(* ===== verification/PageAllocSpec.v ===== *)
(** * The page allocator: representation invariant, abstract specification
    and refinement.

    [pa_rep fl s] ties the concrete state to the list [fl] of free pages; the
    abstract state is [owned s], the reference count of each allocated page.
    [pa_spec] is the contract of the API over that abstract state and
    [pa_refines] shows that the code implements it. *)

From S2P Require Import Prelude Machine PageAlloc.

Open Scope kernel_scope.

(** ** Views of the state *)

Abbreviation pa_mem s := (m_mem (pa_machine s)).
Abbreviation pa_held s := (m_held (pa_machine s)).

Definition RAM_END : Z := QEMU_VIRT_RAM_BASE + QEMU_VIRT_RAM_SIZE.

(** A page address of physical RAM. *)
Definition ram_page (p : Z) : Prop :=
  QEMU_VIRT_RAM_BASE ≤ p < RAM_END ∧ p mod PAGE_SIZE = 0.

Definition managed (s : pastate) (p : Z) : Prop :=
  managed_start s ≤ p < managed_end s ∧ p mod PAGE_SIZE = 0.

#[export] Instance managed_dec s p : Decision (managed s p).
Proof. unfold managed. apply _. Defined.

Definition pst (s : pastate) (p : Z) : Z := pg_state (page_at s (page_index_from_address p)).
Definition prf (s : pastate) (p : Z) : Z := pg_ref_count (page_at s (page_index_from_address p)).

Definition is_free (s : pastate) (p : Z) : Prop := managed s p ∧ pst s p = PAGE_STATE_FREE.

(** The abstract state: the reference count of every allocated page. *)
Definition owned (s : pastate) (p : Z) : option Z :=
  if decide (managed s p ∧ pst s p = PAGE_STATE_ALLOCATED) then Some (prf s p) else None.

Definition page_of (a : Z) : Z := a - a mod PAGE_SIZE.

(** The free list threaded through memory. *)
Fixpoint chain (mem : gmap Z Z) (head : Z) (l : list Z) : Prop :=
  match l with
  | [] => head = 0
  | p :: l' => head = p ∧ chain mem (mrd mem p) l'
  end.

Record pa_window (s : pastate) : Prop := {
  win_lo : QEMU_VIRT_RAM_BASE ≤ managed_start s;
  win_le : managed_start s ≤ managed_end s;
  win_hi : managed_end s = RAM_END;
  win_al : managed_start s mod PAGE_SIZE = 0;
}.

Definition npages (s : pastate) : Z := (managed_end s - managed_start s) / PAGE_SIZE.

Record pa_rep (fl : list Z) (s : pastate) : Prop := {
  rep_win : pa_window s;
  rep_chain : chain (pa_mem s) (page_free_list_pa s) fl;
  rep_nodup : NoDup fl;
  rep_free : ∀ p, p ∈ fl ↔ is_free s p;
  rep_alloc : ∀ p, managed s p → pst s p = PAGE_STATE_FREE ∨ pst s p = PAGE_STATE_ALLOCATED;
  rep_ref : ∀ p, managed s p → pst s p = PAGE_STATE_ALLOCATED → 1 ≤ prf s p ≤ 65535;
  rep_unused : ∀ p, ram_page p → p < managed_start s → pst s p = PAGE_STATE_UNUSED;
  rep_total : total_pages s = npages s;
  rep_count : free_pages s = Z.of_nat (length fl);
}.

Definition pa_inv (s : pastate) : Prop := ∃ fl, pa_rep fl s.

ASSIGNED TASK – Hand back the listing exactly. Include every line.

TASK OUTPUT –
(* ===== verification/PageAllocSpec.v ===== *)
(** * The page allocator: representation invariant, abstract specification
    and refinement.

    [pa_rep fl s] ties the concrete state to the list [fl] of free pages; the
    abstract state is [owned s], the reference count of each allocated page.
    [pa_spec] is the contract of the API over that abstract state and
    [pa_refines] shows that the code implements it. *)

From S2P Require Import Prelude Machine PageAlloc.

Open Scope kernel_scope.

(** ** Views of the state *)

Abbreviation pa_mem s := (m_mem (pa_machine s)).
Abbreviation pa_held s := (m_held (pa_machine s)).

Definition RAM_END : Z := QEMU_VIRT_RAM_BASE + QEMU_VIRT_RAM_SIZE.

(** A page address of physical RAM. *)
Definition ram_page (p : Z) : Prop :=
  QEMU_VIRT_RAM_BASE ≤ p < RAM_END ∧ p mod PAGE_SIZE = 0.

Definition managed (s : pastate) (p : Z) : Prop :=
  managed_start s ≤ p < managed_end s ∧ p mod PAGE_SIZE = 0.

#[export] Instance managed_dec s p : Decision (managed s p).
Proof. unfold managed. apply _. Defined.

Definition pst (s : pastate) (p : Z) : Z := pg_state (page_at s (page_index_from_address p)).
Definition prf (s : pastate) (p : Z) : Z := pg_ref_count (page_at s (page_index_from_address p)).

Definition is_free (s : pastate) (p : Z) : Prop := managed s p ∧ pst s p = PAGE_STATE_FREE.

(** The abstract state: the reference count of every allocated page. *)
Definition owned (s : pastate) (p : Z) : option Z :=
  if decide (managed s p ∧ pst s p = PAGE_STATE_ALLOCATED) then Some (prf s p) else None.

Definition page_of (a : Z) : Z := a - a mod PAGE_SIZE.

(** The free list threaded through memory. *)
Fixpoint chain (mem : gmap Z Z) (head : Z) (l : list Z) : Prop :=
  match l with
  | [] => head = 0
  | p :: l' => head = p ∧ chain mem (mrd mem p) l'
  end.

Record pa_window (s : pastate) : Prop := {
  win_lo : QEMU_VIRT_RAM_BASE ≤ managed_start s;
  win_le : managed_start s ≤ managed_end s;
  win_hi : managed_end s = RAM_END;
  win_al : managed_start s mod PAGE_SIZE = 0;
}.

Definition npages (s : pastate) : Z := (managed_end s - managed_start s) / PAGE_SIZE.

Record pa_rep (fl : list Z) (s : pastate) : Prop := {
  rep_win : pa_window s;
  rep_chain : chain (pa_mem s) (page_free_list_pa s) fl;
  rep_nodup : NoDup fl;
  rep_free : ∀ p, p ∈ fl ↔ is_free s p;
  rep_alloc : ∀ p, managed s p → pst s p = PAGE_STATE_FREE ∨ pst s p = PAGE_STATE_ALLOCATED;
  rep_ref : ∀ p, managed s p → pst s p = PAGE_STATE_ALLOCATED → 1 ≤ prf s p ≤ 65535;
  rep_unused : ∀ p, ram_page p → p < managed_start s → pst s p = PAGE_STATE_UNUSED;
  rep_total : total_pages s = npages s;
  rep_count : free_pages s = Z.of_nat (length fl);
}.

Definition pa_inv (s : pastate) : Prop := ∃ fl, pa_rep fl s.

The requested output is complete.